Jusqu'à récemment, l'Iran s'en tenait au principe « pas de concessions sous la pression ». Khamenei a évoqué l'effondrement de l'accord nucléaire de 2015, dont les États-Unis se sont retirés sous la présidence de Trump en 2018. Du point de vue de Khamenei, de nouveaux pourparlers n'auraient aucun sens et seraient dangereux, car « les Américains tromperont à nouveau ». Cependant, en avril 2025, la situation avait tellement changé que les élites politiques et militaires iraniennes ont commencé à convaincre le guide suprême de la nécessité d'un dialogue.
Les cercles réformistes, en particulier le président nouvellement élu Massoud Pezechkian, ont joué un rôle primordial pendant ce processus. Il a insisté sur le fait que sans négociations, l'Iran courait à la catastrophe : une guerre majeure, des troubles nationaux et même la chute du régime. Des rapports en provenance de Téhéran suggèrent qu'il s'est imposé comme le principal négociateur au sein de l'establishment politique, persuadant Khamenei d'invoquer le concept de maslahat (opportunisme) - une méthode sanctionnée par la religion pour mettre de côté les principes afin de sauver le régime islamique.

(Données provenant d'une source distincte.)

(** * Sveltia GitHub CMS authenticator: the worker of [src/index.js]

  A shallow embedding of the Cloudflare worker (router, authorization
  initiator, callback handler, response renderer) and the properties of its
  request handling.

  Conventions of the embedding.
  - A JavaScript string is a [string]: a sequence of code units, here the
    code units 0..255.
  - [undefined] is [None].
  - The two calls that leave the worker, [crypto.randomUUID()] and the
    outbound [fetch], are the nodes of an interaction tree [io]; what the
    platform answers is the argument of the continuation.  An exception
    that nothing catches is the leaf [Throw]. *)

From Stdlib Require Import Bool Arith Lia List Ascii String.
Import ListNotations.
Open Scope string_scope.

(* ================================================================= *)
(** ** Strings *)

Module Str.

(** The one-character string. *)
Definition char (c : ascii) : string := String c "".

(** The double quote, as a string. *)
Definition dquote : string := char (ascii_of_nat 34).

(** [c] is one of the characters of [set]. *)
Fixpoint mem (c : ascii) (set : string) : bool :=
  match set with
  | "" => false
  | String x set' => Ascii.eqb c x || mem c set'
  end.

(** [lo <= c <= hi] on code units. *)
Definition between (lo hi c : ascii) : bool :=
  ((nat_of_ascii lo <=? nat_of_ascii c) && (nat_of_ascii c <=? nat_of_ascii hi))%nat.

(** [s] starts with [c]. *)
Definition head_is (c : ascii) (s : string) : bool :=
  match s with
  | "" => false
  | String x _ => Ascii.eqb x c
  end.

Fixpoint all (p : ascii -> bool) (s : string) : bool :=
  match s with
  | "" => true
  | String c s' => p c && all p s'
  end.

Fixpoint drop (n : nat) (s : string) : string :=
  match n, s with
  | S n', String _ s' => drop n' s'
  | _, _ => s
  end.

Fixpoint rev_onto (s acc : string) : string :=
  match s with
  | "" => acc
  | String c s' => rev_onto s' (String c acc)
  end.

Definition rev (s : string) : string := rev_onto s "".

(** White space and line terminators of ECMAScript among the code units
    0..255: TAB, LF, VT, FF, CR, SPACE, NBSP. *)
Definition is_space (c : ascii) : bool :=
  let n := nat_of_ascii c in
  (((9 <=? n) && (n <=? 13)) || (n =? 32) || (n =? 160))%nat.

Fixpoint trimStart (s : string) : string :=
  match s with
  | "" => ""
  | String c s' => if is_space c then trimStart s' else s
  end.

(** [String.prototype.trim]. *)
Definition trim (s : string) : string := rev (trimStart (rev (trimStart s))).

(** [s.split(sep)] for a one-character separator: the pieces between the
    separators, [""] included; never the empty list. *)
Fixpoint split (sep : ascii) (s : string) : list string :=
  match s with
  | "" => [""]
  | String c s' =>
      if Ascii.eqb c sep then "" :: split sep s'
      else match split sep s' with
           | [] => [char c]
           | piece :: pieces => String c piece :: pieces
           end
  end.

(** [s.replace(pat, rep)] for a string [pat]: the first occurrence only. *)
Fixpoint replace (pat rep s : string) : string :=
  if prefix pat s then rep ++ drop (length pat) s
  else match s with
       | "" => ""
       | String c s' => String c (replace pat rep s')
       end.

(** [s.replaceAll(pat, rep)] for a non-empty string [pat]: every occurrence,
    left to right, without overlap.  [skip] counts the characters of an
    occurrence just replaced that are still to be passed over. *)
Fixpoint replaceAll_from (skip : nat) (pat rep s : string) : string :=
  match s with
  | "" => ""
  | String c s' =>
      match skip with
      | S k => replaceAll_from k pat rep s'
      | 0 =>
          if prefix pat s then rep ++ replaceAll_from (length pat - 1) pat rep s'
          else String c (replaceAll_from 0 pat rep s')
      end
  end.

Definition replaceAll (pat rep s : string) : string := replaceAll_from 0 pat rep s.

End Str.

(* ================================================================= *)
(** ** Regular expressions

  The fragment of ECMAScript regular expressions the worker uses: the
  pattern it builds for an allow-list entry ([^], [$], [.], [+], escaped
  and plain characters) and the literal [/\bcsrf-token=([0-9a-f]{32})\b/]
  ([\b], a character class, a counted repetition, one capturing group).
  No flag is set anywhere: [.] excludes line terminators, [^] and [$] match
  at the ends of the input only. *)

Module RegExp.

(** What one atom accepts. *)
Inductive cset : Type :=
  | Dot                                     (* [.] *)
  | Chr (c : ascii)                         (* a character, plain or escaped *)
  | Ranges (rs : list (ascii * ascii)).     (* [[a-b...]] *)

Inductive node : Type :=
  | Bol                                     (* [^] *)
  | Eol                                     (* [$] *)
  | WordB                                   (* [\b] *)
  | One (cs : cset)                         (* an atom *)
  | Plus (cs : cset)                        (* an atom followed by [+], greedy *)
  | Times (n : nat) (cs : cset)             (* an atom followed by [{n}] *)
  | GroupOpen                               (* [(] of the capturing group *)
  | GroupClose.                             (* [)] of the capturing group *)

Definition regex : Type := list node.

(** LF and CR, the line terminators among the code units 0..255. *)
Definition is_line_terminator (c : ascii) : bool :=
  let n := nat_of_ascii c in ((n =? 10) || (n =? 13))%nat.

Cette décision a été motivée par plusieurs facteurs :
- La crise économique : selon les données officielles, l'inflation entre le 21 mars et le 20 avril 2025 a atteint 39 %, tandis que le chômage des jeunes au dernier trimestre 2024 s'élevait à 20 %. Si l'Iran a connu pire par le passé, ces chiffres n'en sont pas moins inquiétants. En outre, les fonds de réserve ont été considérablement réduits l'année dernière, les investissements ont pratiquement disparu en raison des sanctions et les réserves de devises étrangères ont diminué. Le pays a également été frappé par une crise énergétique.

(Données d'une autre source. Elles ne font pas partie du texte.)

Inductive Answer : Type :=
| ACount (n : nat)
| ADone
| AAttr (a : option str)
| ARaise (e : exn)
| ANavigate (url : str)
| ARaiseNavigate (e : exn) (url : str).

Record World : Type := mkWorld {
  url : str;
  closed : bool;
  clock : Z;
  answers : list Answer
}.

(** Every command takes a second and consumes one answer; an answer of the
    wrong kind, or none, reads as the command's plain success. *)
Definition answer (X : Type) (c : Cmd X) (w : World) : result X * World :=
  let next := mkWorld (url w) (closed w) (clock w + 1000) (tl (answers w)) in
  let moved u := mkWorld u (closed w) (clock w + 1000) (tl (answers w)) in
  let a := hd ADone (answers w) in
  match c in Cmd T return result T * World with
  | Count _ =>
      match a with
      | ACount n => (Ok n, next)
      | ARaise e => (Raise e, next)
      | _ => (Ok O, next)
      end
  | GetAttribute _ _ =>
      match a with
      | AAttr v => (Ok v, next)
      | ARaise e => (Raise e, next)
      | _ => (Ok None, next)
      end
  | _ =>
      match a with
      | ARaise e => (Raise e, next)
      | ANavigate u => (Ok tt, moved u)
      | ARaiseNavigate e u => (Raise e, moved u)
      | _ => (Ok tt, next)
      end
  end.

Definition page : Page World :=
  mkPage url closed clock
         (fun ms w => mkWorld (url w) (closed w) (clock w + ms) (answers w))
         answer.
End Scripted.

(** Concrete runs on the scripted page. *)
Module Scenario.
Local Open Scope Z_scope.
Import PyStr Browser Driver Scripted.
(* ===== verification/_CoqProject ===== *)
-Q . S2P
Prelude.v
RamList.v
Syspage.v
Strings.v
Asinfo.v
Ram.v
Gpio.v
GpioTables.v
GpioRp1.v
Pinctrl.v
GpioBcm.v
GpioAon.v
Mmu.v
PageTables.v
AddressSpace.v
Driver.v
DwSpi.v
DwSpiXfer.v
DwI2c.v
DwI2cXfer.v
SdioReg.v
SdioConst.v
SdioGate.v
Sdhci.v
SdhciCtl.v
SdhciPio.v
SdioCmd.v
SdioSend.v
SdioCard.v
SdhciEntry.v
SimConst.v
Sim.v
SimReq.v
SimStep.v
SimRw.v
SimDisk.v
SimProp.v
MmcConst.v
MmcBus.v
MmcPlan.v
MmcLink.v
MmcMode.v
MmcEcsd.v
MmcProp.v
MmcSdhci.v
SdConst.v
SdBus.v
SdStep.v
SdLink.v
SdEnds.v
SdCard.v
SdProp.v
SdSdhci.v
Ota.v
OtaText.v
OtaStep.v
OtaSafe.v
OtaKeep.v
OtaBoot.v
OtaCycle.v
OtaProp.v
(* ===== verification/Prelude.v ===== *)
(** * A verification development of the Raspberry Pi 5 (BCM2712) board support package

    The repository is a QNX board support package: the startup program that
    describes the machine to the kernel (src/hardware/startup), the drivers
    of the buses and of the SD/MMC controller (spi, i2c, devb, devc) and the
    command-line tools of the board (support); beside it is the client that
    updates the system over the air (src/ota).  This library models the parts
    whose work is in the sources and states what makes them correct.

    ** How the parts interact

    Startup registers the RAM of the board, allocates from it, records it in
    the system page and builds the page tables of the kernel; the kernel and
    the drivers then rely on the system page and the tables.  The drivers are
    separate processes that only share the controller they program with
    interrupts and with their clients; the GPIO tools program the same pins
    that the drivers use.  The update client replaces the image that holds
    all of them: the firmware boots the image that config.txt names, and the
    client changes both.

    ** The files

    Prelude.v: machine integers with their wrap-around, tactics, lemmas.

    Startup, from the lists up:
    - RamList.v: the free list and the avoid list of lib/ram.c (add_mem,
      alloc_mem, find_ram, fix_size).
    - Syspage.v: the sections of the system page that grow in place
      (lib/syspage_memory.c, lib/callouts.c).
    - Strings.v: the interned names (lib/strings.c).
    - Asinfo.v: the address-space table (lib/as_*.c).
    - Ram.v: the state of lib/ram.c over these, and the memory map of the
      board (bcm2712_init_raminfo.c).
    - Mmu.v: the page tables (lib/aarch64/aarch64_map.c and its callers);
      PageTables.v: the tree of tables as an invariant of its loops;
      AddressSpace.v: what a call promises, with ram.c as the allocator.

    The GPIO tools (support/bcm2712):
    - Gpio.v: fields of registers, pin lists and options, which the tools
      share; GpioTables.v: their tables; GpioRp1.v: gpio-rp1;
      Pinctrl.v, GpioBcm.v, GpioAon.v: gpio-bcm and gpio-aon-bcm, one
      program over two layouts of the registers.

    The drivers:
    - Driver.v: errno, flag words and a state monad.
    - DwSpi.v: the SPI driver (spi/dwc) on a model of its controller;
      DwSpiXfer.v: its theorems.
    - DwI2c.v: the I2C driver (i2c/dwc) for an arbitrary device;
      DwI2cXfer.v: its theorems.
    - SdioReg.v: the registers of SD and MMC cards (devb/sdmmc/sdiodi).
    - SdioConst.v: the constants of the SD/MMC driver's headers;
      SdioGate.v: the removal of a card while clients use it (the same).
    - Sdhci.v: the host controller driver (sdiodi/hc/sdhci.c) with the scatter
      list and the wait of base.c; SdhciCtl.v: theorems on the clock, the DMA
      descriptors, responses and commands; SdhciPio.v: transfers without DMA.
    - SdioCmd.v: the command layer (base.c, card.c, sd.c, mmc.c) over any
      controller; SdioSend.v: the commands one call issues; SdioCard.v:
      erasing, identifying and powering a card; SdhciEntry.v: sdhci as the
      controller.
    - SimConst.v: the constants of the SCSI layer; Sim.v: the layer that
      turns SCSI requests into commands (devb/sdmmc/sim_sdmmc.c) over any
      library; SimReq.v: its partitions, device controls and dispatch;
      SimStep.v, SimRw.v, SimDisk.v, SimProp.v: its theorems.
    - MmcConst.v: the constants of an eMMC; MmcBus.v: bringing one up, its
      extended CSD and the modes of its bus (sdiodi/mmc.c, whole apart from
      RPMB requests), over any controller; MmcPlan.v: the functions as steps
      of the standard; MmcLink.v: the state of the link after the steps;
      MmcMode.v: the mode flags, bus errors and tuning; MmcEcsd.v: what the
      extended CSD offers; MmcProp.v: the theorems; MmcSdhci.v: sdhci as the
      controller.
    - SdConst.v: the constants of an SD card; SdBus.v: bringing one up, its
      switch functions, the modes of its bus, its lock and its extension
      registers (sdiodi/sd.c), over any controller; SdStep.v: what each step
      does; SdLink.v: the state of the link after the steps; SdEnds.v: that
      nothing gets stuck; SdCard.v: the lock and the registers; SdProp.v: the
      theorems; SdSdhci.v: sdhci as the controller.

    The update client (ota/ota_client.cpp):
    - Ota.v: texts, versions, the files and every function; OtaText.v: lemmas
      on texts; OtaStep.v: what a piece of the client may touch; OtaSafe.v:
      the invariant, and what each act has to keep; OtaKeep.v: that every
      function keeps it; OtaBoot.v: sessions that are cut off, and boots;
      OtaCycle.v: runs where nothing fails; OtaProp.v: its theorems.

    Each definition has the name of the function, struct or macro it models;
    a loop of a function has the function's name with a suffix, and a piece
    of a function a name that says what it does.

    ** How code is modelled

    A pure function is a function.  Static variables and structs are records,
    passed in and returned.  The drivers use the monad [M] of Driver.v, whose
    None is an access outside of a buffer, so that a theorem that a call
    returns Some is also one that it stays inside.  crash() of startup is an
    error value with its message.  Interleavings of threads are a step
    relation (SdioGate.v), with the invariants by rule induction, and so are
    the sessions of the update client and the boots between them (OtaBoot.v).
    Its monad keeps a list of the acts on files with the files before each,
    which is where a loss of power may strike.

    What comes from elsewhere is an argument: the layout constants of QNX
    headers (classes [asinfo_abi], [IoSpi], [I2cStatus] and the constants of
    <aarch64/mmu.h>), libfdt, strtoul's behaviour in the tools, the
    interrupts, and for the update client everything the file system, libcurl,
    OpenSSL, the clocks and the shell answer (classes [World] and [Crypto]).

    Components meet behind interfaces: [StringTable] between the
    address-space table and the names, [Calloc] between the page tables and
    the allocator, [sdio_hc_entry] between the command layer of the SD/MMC
    driver and its controllers, [sdio_lib] between the SCSI layer and the
    command layer.  The laws that a client relies on are classes over these
    ([hc_entry_laws], [bus_laws], [sd_laws], [sd_reads], [sdio_lib_laws]), and
    the implementations are instances: sdhci of the first three
    (SdhciEntry.v, MmcSdhci.v, SdSdhci.v), an example of the others.  The
    fourth says that a read of one block comes back, which the sdhci driver
    cannot promise for a controller that sends more data than it was asked
    for; what SdSdhci.v shows is therefore of the calls that come back.  A
    controller that takes every timing and width is [obedient], which sdhci
    is where it has the timing (it has none for HS400ES).

    ** Hardware

    The registers of the GPIO tools are an abstract file with the laws the
    tools rely on.  The SPI controller is a machine that follows
    docs/SPI_Hardware_Reference.md, runs at an arbitrary speed between any
    two accesses and may report errors; the I2C and the SD host controller
    are any function of the accesses before, so that the theorems hold for a
    broken one too.  For the update client a loss of power keeps the files
    as they are before some act or after the last: a completed write counts
    as on the disk, a rename is done or not, and a write may stop after any
    number of bytes.  The firmware boots the image that the kernel= line of
    config.txt names, and what is in /tmp is gone after a boot.

    ** What the theorems show

    - The RAM lists are the sets of addresses they should be: registering is
      union, allocating is difference, what is found is free (RamList.v,
      Ram.v); the sections of the system page never overlap (Syspage.v);
      interned strings refine an abstract table (Strings.v); a search of the
      address-space table finds the right entries (Asinfo.v).
    - The page tables translate as asked and nothing else changes; calls write
      only in tables, refuse bad arguments and end (AddressSpace.v).
    - The tools parse what they are given and change exactly the pins they
      are told, in the way asked; get shows what set did (Gpio*.v).
    - An SPI transfer exchanges the buffer with the slave for every timing of
      the controller, where no other slave is still selected, and with errors
      stays in its buffer (DwSpiXfer.v); an I2C transaction issues the right
      commands and stays in its buffers, where the level of the receive FIFO
      reads below 65536 (DwI2cXfer.v).
    - No client operation overlaps the removal of a card, and the removal
      waits only for the clients (SdioGate.v); the capacity of a card is what
      its registers say (SdioReg.v).
    - The SD host controller gets the fastest clock that is not above the one
      asked, descriptors of exactly the bytes of the scatter list, and a
      command only when it takes one (with a programmable clock and the preset
      registers enabled the clock is theirs); the long response reaches the parsers
      (SdhciCtl.v).  A transfer without DMA moves the bytes of the list in
      order and ends; its completion can be lost (SdhciPio.v).
    - A command is sent in a bounded number of rounds, each with what has to
      go before it; an erase is for exactly its range; identification ends
      with a selected card or an error (SdioSend.v, SdioCard.v); the sdhci
      driver is a controller that all this holds for (SdhciEntry.v).
    - A SCSI request stays in its buffers and ends; the data command of READ
      and WRITE is the one of the request, for cam_dxfer_len bytes, with the
      partition of the request selected unless a failed interrupt of
      background operations reset the card in between; and after a lost cache
      WRITE(10) never reaches a user partition again, which firmware updates
      and erasing still do (SimProp.v).
    - When the bus of an eMMC was brought up, the mode flags of the driver
      tell what both sides of the link acknowledged, with two exceptions that
      the code has: HS400 is entered although steps of HS200 before it failed,
      and the flag of HS200 is left over when the way from there to HS400
      failed.  The voltage came before the fast modes; a bus error in a fast
      mode gives up the mode, in HS and the low speed it lowers the clock kept
      for it; tuning in HS400 goes through HS200 and returns; and the extended
      CSD gives the device the modes of both sides, for a controller that has
      HS400 if it has HS400ES (MmcProp.v).  The first holds for the sdhci
      driver with a device without HS400ES, and there no timing or width is
      refused (MmcSdhci.v).  MmcBus.v notes what was done to the link and with
      which result; the state of the link is read from these notes, as the
      last setting that each side acknowledged, unknown after a refusal.
    - The same for an SD card: sd_init_bus ends, and the flags tell which mode
      of UHS or which speed the card answered with; the controller is set to
      it, or refused it, since the code drops these results.  A bus error
      gives up the mode or lowers the clock kept for it, except after a failed
      attempt to bring the bus up, where the same mode is tried again; it ends
      with the bus brought up again (SdProp.v).  The flag of a locked card is what
      the card last said, a notified power-off is one the card is ready for,
      and the list of extensions is read inside of its two pages wherever its
      pointers lead (SdCard.v).
    - However the sessions of the update client are cut off and the system
      booted, config.txt names a good image, which nothing touches, and a
      version whose record says that a witness was made is recorded only after
      a boot of its image (for a record cut short or without one this is not
      so); when
      nothing fails, an update arrives.  The parts that decide are right:
      versions are ordered, a record of an update reads back, a boot is told
      from a restart of the client (OtaProp.v).  The safety holds as long as
      the new config.txt is written whole and moved into place and files can
      be removed; OtaProp.v has the runs that go wrong otherwise.

    Lemmas that document a defect of the code (dropped speed, wrong slave,
    wrapping clock, a wrapping FIFO level, a detach during a removal, a write
    that a reset moves to another partition, a configuration cut short) run
    it on an example.

    ** Fuel

    Recursion follows data where it can.  Elsewhere the fuel is the number of
    rounds the code can make: 33 for the shifts of fls, 513 entries for each
    level of a page table, two waits per word for an SPI transfer, 1001 polls
    for dwc_i2c_enable, the given number of interrupts for an I2C wait or an SD
    command, retries + 1 rounds of a command and two levels of commands it needs
    first, 1000 polls of an extension register, one command per group for write
    protection, one piece per sector
    for a reliable write, the length of the search for an SD clock, a block's bytes and
    the list's entries for a block without DMA, one
    round per entry of a list or character of a string for the loops of
    startup and the tools.  The loop of the update client has no end: its
    theorems are for any number of rounds; to_string has 20 digits, as many
    as a 64-bit number can have, and mounting is tried five times.  A theorem
    says that it is enough wherever a result depends on it.

    ** What is not modelled

    Assembly (callouts, entry code, registers of the processor), and code that
    only calls the operating system or libraries whose sources are elsewhere:
    CAM, io-char (the serial driver), resource managers, libfdt, the threads
    and options of the SD/MMC driver; of the update client the progress output
    and the detaching from the terminal.  Not done, though the sources would
    allow it: the power management of SD cards and eMMCs (the sdhci driver
    has no pm entry, so that _sdio_pwrmgnt does nothing for it), an
    instance of [sdio_lib] over the command layer, the interrupt controllers
    of startup, its command line and its output, and the messages to the
    firmware (mailbox). *)
From Stdlib Require Export ZArith Lia.
From stdpp Require Export base list strings sets.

- L'érosion de l'idéologie : les chaînes satellitaires diffusées depuis les États-Unis et le Royaume-Uni ont considérablement élargi leur champ d'action. Des chaînes comme Manoto, BBC Persian et Iran International ont longtemps défendu des points de vue laïques et pro-occidentaux tout en critiquant le régime islamique. Ce qui a particulièrement alarmé les autorités, c'est la promotion de l'héritage de la dynastie Pahlavi : malgré son règne brutal et sa lutte contre les valeurs iraniennes et islamiques traditionnelles - dont se souvient encore la génération plus âgée - certains jeunes ont commencé à voir les Pahlavi comme une « alternative » possible à l'establishment clérical au pouvoir.
- Risques en matière de politique intérieure : les analystes politiques, les responsables militaires et les agences de renseignement ont mis en garde les dirigeants contre le risque d'un « soulèvement national » qui pourrait être déclenché par une attaque extérieure. L'inquiétude ne portait pas seulement sur les manifestations, mais aussi sur la possibilité que des groupes pro-occidentaux coopèrent avec des agresseurs étrangers. Le ministère iranien de l'intérieur a déclaré que ces éléments étaient devenus plus actifs au cours des manifestations de 2022 et qu'ils recevaient un soutien de l'étranger.
Tous ces signaux émanant de l'armée, du clergé, de l'administration et des agences de renseignement ont contraint les dirigeants iraniens à adopter une stratégie de survie politique. S'appuyant sur l'expérience de la guerre Iran-Irak, Khamenei a estimé que « la poursuite de la confrontation mènerait à la catastrophe ». C'est pourquoi il a autorisé l'ouverture des pourparlers tout en gardant le contrôle de leur portée et de leur contenu.
Programme nucléaire : un compromis est possible, une capitulation n'est pas envisageable
L'une des questions clés des négociations entre l'Iran et les États-Unis reste l'avenir du programme nucléaire iranien. Après s’être mutuellement accusés pendant des années et malgré une confiance rompue, Téhéran semble ouvert à des compromis tactiques, mais pas à la capitulation. Selon des sources provenant de cercles politiques iraniens, le guide suprême Ali Khamenei a accepté des discussions sur tous les paramètres du programme nucléaire, y compris les niveaux d'enrichissement de l'uranium et les conditions d'accès des inspecteurs internationaux aux installations nucléaires.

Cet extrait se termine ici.